(** The stores user code reaches: by new messages and operations on those that are
    there.  [D] has the messages into which it parsed with [MergeFromString] otherwise,
    so that an owner may not know of them. *)
Inductive reachable : gset nat -> store -> Prop :=
| reach_empty : reachable ∅ (mkStore [] [])
| reach_new D s fuel k initial values a s' : reachable D s -> (forall b, initial = Some b -> (b < length (objects s))%nat) ->
    arguments_ok s k values -> construct fuel k initial values s = Ok (a, s') -> reachable D s'
| reach_on D s a s' : reachable D s -> (a < length (objects s))%nat -> acts_on a s s' -> reachable D s'
| reach_unheard D s a payload s' : reachable D s -> (a < length (objects s))%nat ->
    MessageObjects.MergeFromString payload a s = Ok s' -> reachable ({[a]} ∪ D) s'.

Context (HS : schema_ok _).

(** The invariant between operations. *)
Definition settled (D : gset nat) (s : store) : Prop := inv D ∅ None s /\ calm ∅ s.

Lemma calm_any D s : calm ∅ s -> calm D s.
Proof. apply calm_weaken, empty_subseteq. Qed.

(** Parsing into a message that its owner has present. *)
Lemma parsed_ok D a s payload s' :
  settled D s -> (a < length (objects s))%nat -> known a s -> MessageObjects.MergeFromString payload a s = Ok s' ->
  inv D ∅ None s' /\ effect a s s'.
Proof.
  intros [Hi Hc%(calm_any D)] Ha Hk E. apply (obj_merge_from_string_ok HS _ D ∅) in E as [I2 L2]; [|done..]. split; [|by apply local_effect].
  apply (undirty _ _ _ _ _ I2). intros p i f Hh Hf Hs. pose proof (l_order _ _ _ L2 _ _ _ Hh). apply (l_held _ _ _ L2) in Hh; [|done].
  assert (obj s' p = obj s p) as Ep by (apply (l_keep _ _ _ L2); [lia|intros ?%below_le; [lia|by eapply inv_ordered]]).
  rewrite Ep. apply (Hk _ _ f); [done| |done]. by rewrite <- Hf; unfold field_of; rewrite Ep.
Qed.

Lemma acts_on_ok D a s s' : settled D s -> (a < length (objects s))%nat -> acts_on a s s' -> settled D s' /\ effect a s s'.
Proof.
  intros [Hi Hc0] Ha Hact. enough (inv D ∅ None s' /\ effect a s s') as [I1 F1] by (split; [split; [done|by eapply effect_calm]|done]).
  pose proof (calm_any D s Hc0) as Hc.
  assert (absorbed s a \/ (∅ : gset nat) = ∅) as Hq by (by right).
  assert (forall r, good D ∅ a s r -> r = Ok s' -> inv D ∅ None s' /\ effect a s s') as Hgood by (intros r Hr E; by apply Hr).
  pose proof (MergeFrom_merges HS) as Hm.
  destruct Hact as [i f ab Hf|fuel i f x s' Hf Hx E|name s' E|s' E|fuel b s' Hb E|fuel b s' Hb E|payload s' E|payload s' Hk E
    |fuel i f n v s' Hf [Hk Hr] Hv E|fuel i f x y vs s' Hf [Hk Hr] Hv E|i f n s' Hf [Hk Hr] E|i f x y s' Hf [Hk Hr] E
    |fuel i f n v s' Hf [Hk Hr] Hv E|fuel i f vs s' Hf [Hk Hr] Hv E|fuel i f vs s' Hf [Hk Hr] Hv E|i f s' Hf [Hk Hr] E
    |i f s' Hf Hs E|i f kc k v s' Hf Hk E|fuel i f kc k v s' Hf Hk Hv E|i f kc k s' Hf Hk E|i f kc k v s' Hf Hk E
    |fuel i f kc k v s' Hf Hk Hv E|fuel i f kc es s' Hf Hk Hes Hnd E]; rewrite ?alive_all in *.
  - by destruct (get_ok HS D ∅ s a i f ab) as (? & [= <-] & ? & ?).
  - eapply Hgood; [by apply (obj_set_field_ok HS)|exact E].
  - eapply Hgood; [by apply (ClearField_ok HS)|exact E].
  - eapply Hgood; [by apply acts_good, done_acts, (obj_Clear_ok HS)|exact E].
  - eapply Hgood; [by apply Hm|exact E].
  - eapply Hgood; [by apply (CopyFrom_ok HS)|exact E].
  - unfold MessageObjects.ParseFromString in E. destruct (obj_Clear_ok HS D ∅ s a) as (s1 & E1 & I1 & F1 & K1); [done..|]. rewrite E1 in E.
    cbn [mbind result_bind] in E. pose proof (e_len _ _ _ F1). apply (parsed_ok D) in E as [I2 F2];
      [split; [done|eapply effect_trans; [by eapply inv_ordered|done|done]]|split; [done|by eapply (effect_calm ∅)]|lia|].
    apply K1. destruct (decide (o_suspended (obj s a) = 0)%nat) as [|Hn]; [done|]. by apply Hc0, elem_of_empty in Hn.
  - by eapply parsed_ok.
  - eapply Hgood; [by apply (obj_setitem_ok HS fuel D ∅ s a i f)|exact E].
  - eapply Hgood; [by apply (setitem_slice_ok HS fuel D ∅ s a i f)|exact E].
  - eapply Hgood; [by apply (obj_delitem_ok HS 0 D ∅ s a i f)|exact E].
  - eapply Hgood; [by apply (delitem_slice_ok HS 0 D ∅ s a i f)|exact E].
  - eapply Hgood; [by apply (obj_insert_ok HS fuel D ∅ s a i f)|exact E].
  - eapply Hgood; [by apply (extend_ok HS _ (Hm fuel) D ∅ s a i f)|exact E].
  - eapply Hgood; [by apply (replace_items_ok HS fuel D ∅ s a i f)|exact E].
  - eapply Hgood; [by apply (reverse_items_ok HS 0 D ∅ s a i f)|exact E].
  - eapply Hgood; [by eapply acts_good, (clear_box_ok HS)|exact E].
  - by eapply (map_get_ok HS 0 D ∅ s a i f).
  - eapply Hgood; [by apply (map_set_ok HS _ (Hm fuel) D ∅ s a i f)|exact E].
  - eapply Hgood; [by apply (map_delete_ok HS 0 D ∅ s a i f)|exact E].
  - unfold map_pop in E. destruct (map_get a i kc f k s) as [[w s1]|] eqn:E1; [|done]. cbn [mbind result_bind] in E.
    apply (map_get_ok HS 0 D ∅ s a i f) in E1 as [I1 F1]; try done. destruct (map_delete a i kc k s1) as [s2|] eqn:E2; [|done].
    injection E as _ <-. clear Hgood. revert s2 E2. eapply good_bind; [done|done|]. pose proof (e_len _ _ _ F1).
    apply (map_delete_ok HS 0 D ∅ s1 a i f); try done; [by eapply effect_calm|by right|lia|by rewrite (effect_field _ _ _ _ F1)].
  - eapply Hgood; [apply (obj_setdefault_ok HS fuel D ∅ s a i f); try done; intros w b Ew; by apply (Hv w Ew)|exact E].
  - eapply Hgood; [by apply (replace_entries_ok HS fuel D ∅ s a i f)|exact E].
Qed.
Lemma inv_opened op l s :
  inv s (with_task i (Opening l op) O) ->
  inv (set_natives (natives s ++ [mkNative l Running]) s) (with_task i (PublishCall (length (natives s)) op) O).
Proof.
  intros Hi. set (t := Opening l op) in *. set (n := length (natives s)). set (t' := PublishCall n op). set (s' := set_natives _ s).
  destruct (lock_kept t t' s s' Hi eq_refl) as [L1 L2]. pose proof (v_opening _ _ Hi i l op (here t)) as Ha.
  assert (_call s = None) as Hc by (by apply (v_starting _ _ Hi i t (here t))).
  split; try done; cbn [_address_channel _call _released natives mishap leases s' set_natives].
  - intros j u m Hj Hu. destruct (there t _ _ _ Hj) as [[-> ->]|(_ & _ & Hj')]; [done|by apply (v_claims _ _ Hi j u)].
  - intros j k u v m m' Hj Hk Hu Hv. destruct (there t _ _ _ Hj) as [[-> ->]|(_ & _ & Hj')]; [done|].
    destruct (there t _ _ _ Hk) as [[-> ->]|(_ & _ & Hk')]; [done|]. by apply (v_one_claim _ _ Hi j k u v m m').
  - intros j u m Hj Hu. destruct (there t _ _ _ Hj) as [[-> ->]|(_ & _ & Hj')]; [done|by apply (v_carries _ _ Hi j u)].
  - intros j m op' Hj. destruct (there t _ _ _ Hj) as [[-> E]|(_ & _ & Hj')]; [done|by apply (v_publish _ _ Hi j m op')].
  - intros j m op' Hj. destruct (there t _ _ _ Hj) as [[-> E]|(_ & _ & Hj')]; [done|by apply (v_opening _ _ Hi j m op')].
  - apply (v_address _ _ Hi).
  - intros m x Hx. destruct (v_lease _ _ Hi m x Hx) as (? & ? & Hh). split_and!; [done..|]. intros E. destruct (Hh E) as [(? & [?|?])|?].
    + left. split; [done|by left].
    + left. split; [done|right]. by apply (another t t' claims).
    + right. by apply (another t t' carries).
  - intros c. congruence.
  - intros j u c Hj Hu. rewrite length_app. cbn [length]. destruct (there t _ _ _ Hj) as [[-> ->]|(_ & _ & Hj')].
    + injection Hu as <-. split; [unfold n; lia|done].
    + destruct (v_opened _ _ Hi j u c Hj' Hu). split; [lia|done].
  - intros c x Hn. apply lookup_app_Some in Hn as [Hn|[Hge Hn]].
    + destruct (v_native _ _ Hi c x Hn) as [? Hr]. split; [done|]. intros E. destruct (Hr E) as [?|?]; [congruence|right]. by apply (another t t' opened).
    + apply list_lookup_singleton_Some in Hn as [Hm <-]. split; [done|]. intros _. right. exists i, t'. split; [apply here|]. cbn. f_equal. unfold n. lia.
Qed.

Lemma inv_called op c s :
  inv s (with_task i (PublishCall c op) O) -> inv (set_lock None (set_call (Some c) s)) (with_task i (Using c op) O).
Proof.
  intros Hi. set (t := PublishCall c op) in *. set (t' := Using c op). set (s' := set_lock None (set_call (Some c) s)).
  destruct (lock_kept t t' s s' Hi eq_refl) as [L1 L2]. destruct (v_opened _ _ Hi i t c (here t) eq_refl) as [Hlt Hc].
  assert (forall j u, O j u -> inner u = false) as Hout by (intros j u Hj; by apply (only_inner t s j u)).
  split; try done; cbn [_address_channel _call _released natives mishap leases s' set_call set_lock].
  - intros j u Hj Hu. destruct (there t _ _ _ Hj) as [[-> ->]|(_ & HOj & _)]; [done|]. apply Hout in HOj. by destruct u.
  - intros j u m Hj Hu. destruct (there t _ _ _ Hj) as [[-> ->]|(_ & _ & Hj')]; [done|by apply (v_claims _ _ Hi j u)].
  - intros j k u v m m' Hj Hk Hu Hv. destruct (there t _ _ _ Hj) as [[-> ->]|(_ & _ & Hj')]; [done|].
    destruct (there t _ _ _ Hk) as [[-> ->]|(_ & _ & Hk')]; [done|]. by apply (v_one_claim _ _ Hi j k u v m m').
  - intros j u m Hj Hu. destruct (there t _ _ _ Hj) as [[-> ->]|(_ & _ & Hj')]; [done|by apply (v_carries _ _ Hi j u)].
  - intros j m op' Hj. destruct (there t _ _ _ Hj) as [[-> E]|(_ & _ & Hj')]; [done|by apply (v_publish _ _ Hi j m op')].
  - intros j m op' Hj. destruct (there t _ _ _ Hj) as [[-> E]|(_ & _ & Hj')]; [done|by apply (v_opening _ _ Hi j m op')].
  - apply (v_address _ _ Hi).
  - intros m x Hx. destruct (v_lease _ _ Hi m x Hx) as (? & ? & Hh). split_and!; [done..|]. intros E. destruct (Hh E) as [(? & [?|?])|?].
    + left. split; [done|by left].
    + left. split; [done|right]. by apply (another t t' claims).
    + right. by apply (another t t' carries).
  - by intros c' [= <-].
  - intros j u c' Hj Hu. destruct (there t _ _ _ Hj) as [[-> ->]|(_ & HOj & _)]; [done|]. apply Hout in HOj. by destruct u.
  - intros c' x Hn. destruct (v_native _ _ Hi c' x Hn) as [? Hr]. split; [done|]. intros E. destruct (Hr E) as [?|(j & u & [[-> ->]|HOj] & Hu)].
    + congruence.
    + left. by injection Hu as <-.
    + apply Hout in HOj. by destruct u.
Qed.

◆ Work instructions
Each line of the entries above that includes the string "messages" should be copied out.

◆ Worked solution
(** The stores user code reaches: by new messages and operations on those that are
    there.  [D] has the messages into which it parsed with [MergeFromString] otherwise,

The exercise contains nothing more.